(Saved entries)

++++++++++

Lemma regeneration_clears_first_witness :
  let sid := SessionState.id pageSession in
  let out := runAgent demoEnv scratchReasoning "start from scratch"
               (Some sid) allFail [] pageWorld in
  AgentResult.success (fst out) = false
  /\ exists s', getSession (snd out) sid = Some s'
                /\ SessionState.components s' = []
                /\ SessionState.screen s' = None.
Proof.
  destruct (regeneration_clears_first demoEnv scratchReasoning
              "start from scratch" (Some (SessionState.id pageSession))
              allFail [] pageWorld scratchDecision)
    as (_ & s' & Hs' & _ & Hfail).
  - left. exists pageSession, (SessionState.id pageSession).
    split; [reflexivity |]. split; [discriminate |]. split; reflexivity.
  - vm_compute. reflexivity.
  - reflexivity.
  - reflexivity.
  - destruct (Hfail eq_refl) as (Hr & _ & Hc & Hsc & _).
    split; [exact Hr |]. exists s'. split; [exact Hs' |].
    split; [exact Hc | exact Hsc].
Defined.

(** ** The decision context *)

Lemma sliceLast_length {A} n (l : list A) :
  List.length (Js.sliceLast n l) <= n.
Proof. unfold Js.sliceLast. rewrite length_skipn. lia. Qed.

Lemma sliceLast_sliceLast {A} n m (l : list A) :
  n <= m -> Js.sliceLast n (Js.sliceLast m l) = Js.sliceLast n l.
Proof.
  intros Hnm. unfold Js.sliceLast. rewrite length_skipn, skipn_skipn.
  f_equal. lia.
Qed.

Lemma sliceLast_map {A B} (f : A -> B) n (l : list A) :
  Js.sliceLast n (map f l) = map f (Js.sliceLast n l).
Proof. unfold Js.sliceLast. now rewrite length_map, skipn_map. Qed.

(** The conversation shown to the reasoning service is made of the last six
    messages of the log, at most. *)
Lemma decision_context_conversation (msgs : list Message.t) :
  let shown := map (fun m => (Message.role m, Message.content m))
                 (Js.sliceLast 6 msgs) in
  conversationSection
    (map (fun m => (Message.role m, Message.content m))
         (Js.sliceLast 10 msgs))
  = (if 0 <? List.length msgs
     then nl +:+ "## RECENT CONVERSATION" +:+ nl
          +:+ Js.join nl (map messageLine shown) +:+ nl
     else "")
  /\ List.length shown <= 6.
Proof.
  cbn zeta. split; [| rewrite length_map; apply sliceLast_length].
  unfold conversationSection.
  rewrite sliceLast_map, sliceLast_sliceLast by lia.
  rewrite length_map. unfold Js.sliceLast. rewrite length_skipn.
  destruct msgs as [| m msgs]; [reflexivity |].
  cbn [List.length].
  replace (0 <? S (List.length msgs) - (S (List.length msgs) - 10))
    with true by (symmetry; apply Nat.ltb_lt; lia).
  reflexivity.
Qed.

++++++++++

Instructions for the task - The expected result is an exact transcription of the lines from the one containing "cbn zeta. split;" through the end of the records above; please include both ends.

Answer section -
  cbn zeta. split; [| rewrite length_map; apply sliceLast_length].
  unfold conversationSection.
  rewrite sliceLast_map, sliceLast_sliceLast by lia.
  rewrite length_map. unfold Js.sliceLast. rewrite length_skipn.
  destruct msgs as [| m msgs]; [reflexivity |].
  cbn [List.length].
  replace (0 <? S (List.length msgs) - (S (List.length msgs) - 10))
    with true by (symmetry; apply Nat.ltb_lt; lia).
  reflexivity.
Qed.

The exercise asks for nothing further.